Recorded data:
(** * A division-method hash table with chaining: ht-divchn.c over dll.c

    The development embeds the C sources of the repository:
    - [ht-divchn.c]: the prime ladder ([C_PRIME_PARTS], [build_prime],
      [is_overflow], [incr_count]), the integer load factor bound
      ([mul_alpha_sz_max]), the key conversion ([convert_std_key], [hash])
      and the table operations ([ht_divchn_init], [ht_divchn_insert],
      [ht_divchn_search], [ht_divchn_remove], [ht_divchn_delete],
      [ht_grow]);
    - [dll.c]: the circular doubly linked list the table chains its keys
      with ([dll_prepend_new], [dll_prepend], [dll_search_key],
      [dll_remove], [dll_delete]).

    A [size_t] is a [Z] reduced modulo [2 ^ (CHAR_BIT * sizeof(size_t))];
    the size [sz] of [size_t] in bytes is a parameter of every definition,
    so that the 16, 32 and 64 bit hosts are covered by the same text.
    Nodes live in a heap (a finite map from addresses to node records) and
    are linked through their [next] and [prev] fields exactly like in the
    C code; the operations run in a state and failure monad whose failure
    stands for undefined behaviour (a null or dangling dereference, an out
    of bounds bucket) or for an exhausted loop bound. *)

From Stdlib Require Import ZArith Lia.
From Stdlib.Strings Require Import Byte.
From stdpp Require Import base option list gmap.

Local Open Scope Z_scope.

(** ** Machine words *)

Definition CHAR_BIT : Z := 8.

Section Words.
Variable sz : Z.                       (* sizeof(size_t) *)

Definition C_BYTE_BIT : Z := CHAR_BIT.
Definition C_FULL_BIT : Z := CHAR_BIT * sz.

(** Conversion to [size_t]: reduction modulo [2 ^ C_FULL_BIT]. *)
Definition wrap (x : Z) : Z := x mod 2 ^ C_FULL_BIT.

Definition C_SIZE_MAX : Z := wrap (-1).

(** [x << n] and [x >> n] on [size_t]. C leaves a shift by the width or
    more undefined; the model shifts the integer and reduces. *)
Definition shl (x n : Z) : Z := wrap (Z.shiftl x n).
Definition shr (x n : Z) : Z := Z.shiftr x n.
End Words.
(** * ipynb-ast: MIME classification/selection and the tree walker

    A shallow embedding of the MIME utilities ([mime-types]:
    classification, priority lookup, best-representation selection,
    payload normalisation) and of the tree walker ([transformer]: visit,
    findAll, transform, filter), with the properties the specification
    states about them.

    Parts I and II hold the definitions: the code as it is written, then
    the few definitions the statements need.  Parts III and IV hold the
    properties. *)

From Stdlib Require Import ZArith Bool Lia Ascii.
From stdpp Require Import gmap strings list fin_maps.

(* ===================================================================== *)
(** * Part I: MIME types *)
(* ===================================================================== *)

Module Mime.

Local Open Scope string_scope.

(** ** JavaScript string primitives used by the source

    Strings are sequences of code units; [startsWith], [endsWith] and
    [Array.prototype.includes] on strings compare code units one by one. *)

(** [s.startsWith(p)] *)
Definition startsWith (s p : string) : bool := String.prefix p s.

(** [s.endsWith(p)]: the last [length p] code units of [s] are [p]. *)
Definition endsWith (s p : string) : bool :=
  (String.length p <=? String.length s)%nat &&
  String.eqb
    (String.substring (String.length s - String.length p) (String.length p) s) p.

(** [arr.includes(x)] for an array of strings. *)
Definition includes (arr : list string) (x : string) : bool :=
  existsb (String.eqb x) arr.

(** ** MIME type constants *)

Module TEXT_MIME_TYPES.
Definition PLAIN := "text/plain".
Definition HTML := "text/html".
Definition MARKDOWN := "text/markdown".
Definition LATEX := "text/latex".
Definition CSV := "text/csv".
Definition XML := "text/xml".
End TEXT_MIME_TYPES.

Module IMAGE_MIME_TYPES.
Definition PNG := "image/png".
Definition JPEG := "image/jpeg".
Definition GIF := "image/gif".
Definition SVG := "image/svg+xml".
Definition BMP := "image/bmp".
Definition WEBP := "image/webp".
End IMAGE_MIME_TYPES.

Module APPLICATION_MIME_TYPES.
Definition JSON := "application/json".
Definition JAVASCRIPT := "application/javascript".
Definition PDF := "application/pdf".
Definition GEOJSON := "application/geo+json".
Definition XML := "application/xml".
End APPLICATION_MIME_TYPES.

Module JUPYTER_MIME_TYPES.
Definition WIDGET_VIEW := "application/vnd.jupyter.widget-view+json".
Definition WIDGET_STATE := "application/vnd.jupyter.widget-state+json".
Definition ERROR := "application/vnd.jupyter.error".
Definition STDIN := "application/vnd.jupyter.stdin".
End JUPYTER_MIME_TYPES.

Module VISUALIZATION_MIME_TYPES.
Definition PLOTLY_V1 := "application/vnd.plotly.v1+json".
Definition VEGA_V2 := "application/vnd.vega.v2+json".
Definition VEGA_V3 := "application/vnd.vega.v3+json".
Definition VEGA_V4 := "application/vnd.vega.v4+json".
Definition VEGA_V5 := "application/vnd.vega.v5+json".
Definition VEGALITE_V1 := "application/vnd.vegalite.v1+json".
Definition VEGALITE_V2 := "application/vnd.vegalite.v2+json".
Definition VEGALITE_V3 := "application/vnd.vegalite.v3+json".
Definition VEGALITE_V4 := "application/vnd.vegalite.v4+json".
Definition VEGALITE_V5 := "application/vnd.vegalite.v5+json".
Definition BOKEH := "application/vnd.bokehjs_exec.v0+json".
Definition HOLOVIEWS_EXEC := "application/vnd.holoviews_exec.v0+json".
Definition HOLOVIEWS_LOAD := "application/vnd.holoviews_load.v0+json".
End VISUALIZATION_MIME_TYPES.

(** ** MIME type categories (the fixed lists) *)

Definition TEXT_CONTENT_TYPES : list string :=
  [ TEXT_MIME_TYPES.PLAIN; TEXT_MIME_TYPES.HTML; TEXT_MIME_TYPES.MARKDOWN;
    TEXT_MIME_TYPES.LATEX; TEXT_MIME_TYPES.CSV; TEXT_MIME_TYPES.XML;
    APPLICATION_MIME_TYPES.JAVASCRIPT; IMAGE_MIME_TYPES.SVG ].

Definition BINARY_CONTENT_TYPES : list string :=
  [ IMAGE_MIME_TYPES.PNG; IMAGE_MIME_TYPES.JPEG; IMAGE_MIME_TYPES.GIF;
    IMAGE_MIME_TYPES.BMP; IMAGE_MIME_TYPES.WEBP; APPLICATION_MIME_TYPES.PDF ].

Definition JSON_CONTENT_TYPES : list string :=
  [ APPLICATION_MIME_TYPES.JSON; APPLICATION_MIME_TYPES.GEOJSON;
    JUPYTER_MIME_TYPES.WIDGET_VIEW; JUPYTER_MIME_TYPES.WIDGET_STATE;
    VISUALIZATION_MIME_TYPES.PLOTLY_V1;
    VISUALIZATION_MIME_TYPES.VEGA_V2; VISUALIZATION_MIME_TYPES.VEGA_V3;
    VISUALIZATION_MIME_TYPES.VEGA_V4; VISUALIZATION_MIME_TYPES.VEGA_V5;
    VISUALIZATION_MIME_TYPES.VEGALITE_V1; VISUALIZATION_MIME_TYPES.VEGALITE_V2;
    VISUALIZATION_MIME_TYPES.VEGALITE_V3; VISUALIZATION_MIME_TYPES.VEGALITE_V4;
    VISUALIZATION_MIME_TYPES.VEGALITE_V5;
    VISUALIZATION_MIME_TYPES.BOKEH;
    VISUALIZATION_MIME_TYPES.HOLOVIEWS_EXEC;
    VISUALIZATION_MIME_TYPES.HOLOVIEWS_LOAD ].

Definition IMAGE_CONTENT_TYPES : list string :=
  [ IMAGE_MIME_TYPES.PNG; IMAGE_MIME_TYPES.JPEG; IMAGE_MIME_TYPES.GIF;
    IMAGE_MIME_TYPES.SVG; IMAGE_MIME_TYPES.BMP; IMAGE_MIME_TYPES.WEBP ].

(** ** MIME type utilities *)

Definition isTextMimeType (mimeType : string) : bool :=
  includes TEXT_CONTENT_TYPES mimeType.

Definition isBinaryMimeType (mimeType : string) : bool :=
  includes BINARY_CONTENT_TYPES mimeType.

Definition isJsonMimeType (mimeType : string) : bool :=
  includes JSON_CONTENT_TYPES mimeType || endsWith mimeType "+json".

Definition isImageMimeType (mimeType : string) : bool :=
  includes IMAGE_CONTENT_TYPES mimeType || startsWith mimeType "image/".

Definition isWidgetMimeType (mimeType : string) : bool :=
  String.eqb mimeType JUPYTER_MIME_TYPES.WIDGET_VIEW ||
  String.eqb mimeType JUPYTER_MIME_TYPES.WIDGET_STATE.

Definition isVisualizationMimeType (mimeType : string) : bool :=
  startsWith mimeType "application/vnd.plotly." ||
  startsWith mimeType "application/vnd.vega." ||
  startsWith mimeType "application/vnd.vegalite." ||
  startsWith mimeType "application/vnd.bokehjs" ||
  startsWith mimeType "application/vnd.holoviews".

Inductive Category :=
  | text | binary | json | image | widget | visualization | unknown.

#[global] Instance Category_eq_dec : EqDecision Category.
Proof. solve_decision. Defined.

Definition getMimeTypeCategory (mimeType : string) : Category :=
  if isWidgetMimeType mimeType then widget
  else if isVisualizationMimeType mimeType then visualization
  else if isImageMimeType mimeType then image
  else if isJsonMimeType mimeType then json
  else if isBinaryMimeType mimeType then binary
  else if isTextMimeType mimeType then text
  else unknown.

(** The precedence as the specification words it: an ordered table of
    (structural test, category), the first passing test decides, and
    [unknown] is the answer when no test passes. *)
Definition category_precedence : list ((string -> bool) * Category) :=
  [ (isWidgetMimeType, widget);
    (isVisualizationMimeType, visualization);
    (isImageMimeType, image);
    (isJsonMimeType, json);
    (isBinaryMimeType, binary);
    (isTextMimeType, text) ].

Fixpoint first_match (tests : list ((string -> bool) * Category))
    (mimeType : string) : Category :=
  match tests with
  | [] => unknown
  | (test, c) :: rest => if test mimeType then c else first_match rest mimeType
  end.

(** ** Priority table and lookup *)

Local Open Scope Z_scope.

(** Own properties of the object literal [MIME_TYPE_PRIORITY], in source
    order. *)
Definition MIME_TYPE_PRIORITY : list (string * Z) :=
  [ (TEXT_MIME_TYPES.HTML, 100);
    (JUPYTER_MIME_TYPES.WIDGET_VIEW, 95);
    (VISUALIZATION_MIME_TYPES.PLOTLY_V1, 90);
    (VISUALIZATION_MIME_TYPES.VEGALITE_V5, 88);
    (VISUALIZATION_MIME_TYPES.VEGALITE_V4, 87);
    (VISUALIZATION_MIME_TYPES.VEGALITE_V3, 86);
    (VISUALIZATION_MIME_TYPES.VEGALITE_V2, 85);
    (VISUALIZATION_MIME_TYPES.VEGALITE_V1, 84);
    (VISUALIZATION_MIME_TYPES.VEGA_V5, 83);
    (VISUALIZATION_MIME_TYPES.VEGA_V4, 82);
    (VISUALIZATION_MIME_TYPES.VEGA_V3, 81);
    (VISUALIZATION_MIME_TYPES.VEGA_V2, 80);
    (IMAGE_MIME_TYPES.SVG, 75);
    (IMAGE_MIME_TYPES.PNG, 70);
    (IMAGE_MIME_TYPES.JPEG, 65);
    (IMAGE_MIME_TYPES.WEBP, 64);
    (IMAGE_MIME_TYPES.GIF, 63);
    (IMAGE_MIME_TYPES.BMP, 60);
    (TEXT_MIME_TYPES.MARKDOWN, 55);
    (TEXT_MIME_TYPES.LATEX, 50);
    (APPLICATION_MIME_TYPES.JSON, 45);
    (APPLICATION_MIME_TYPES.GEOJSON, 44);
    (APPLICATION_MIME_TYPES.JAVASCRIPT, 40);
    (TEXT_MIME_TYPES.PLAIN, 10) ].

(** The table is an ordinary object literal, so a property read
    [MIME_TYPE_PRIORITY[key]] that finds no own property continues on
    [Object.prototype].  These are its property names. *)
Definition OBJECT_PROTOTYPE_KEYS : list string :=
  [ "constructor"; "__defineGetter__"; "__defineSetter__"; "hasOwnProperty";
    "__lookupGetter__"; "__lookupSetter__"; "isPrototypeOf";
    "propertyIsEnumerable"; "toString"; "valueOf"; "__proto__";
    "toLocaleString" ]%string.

What to produce: Go back to the listing above. Copy word for word the lines from the one with "(VISUALIZATION_MIME_TYPES.VEGALITE_V5, 88);" through the one with "(VISUALIZATION_MIME_TYPES.VEGA_V5, 83);", and nothing more.

Task result:
    (VISUALIZATION_MIME_TYPES.VEGALITE_V5, 88);
    (VISUALIZATION_MIME_TYPES.VEGALITE_V4, 87);
    (VISUALIZATION_MIME_TYPES.VEGALITE_V3, 86);
    (VISUALIZATION_MIME_TYPES.VEGALITE_V2, 85);
    (VISUALIZATION_MIME_TYPES.VEGALITE_V1, 84);
    (VISUALIZATION_MIME_TYPES.VEGA_V5, 83);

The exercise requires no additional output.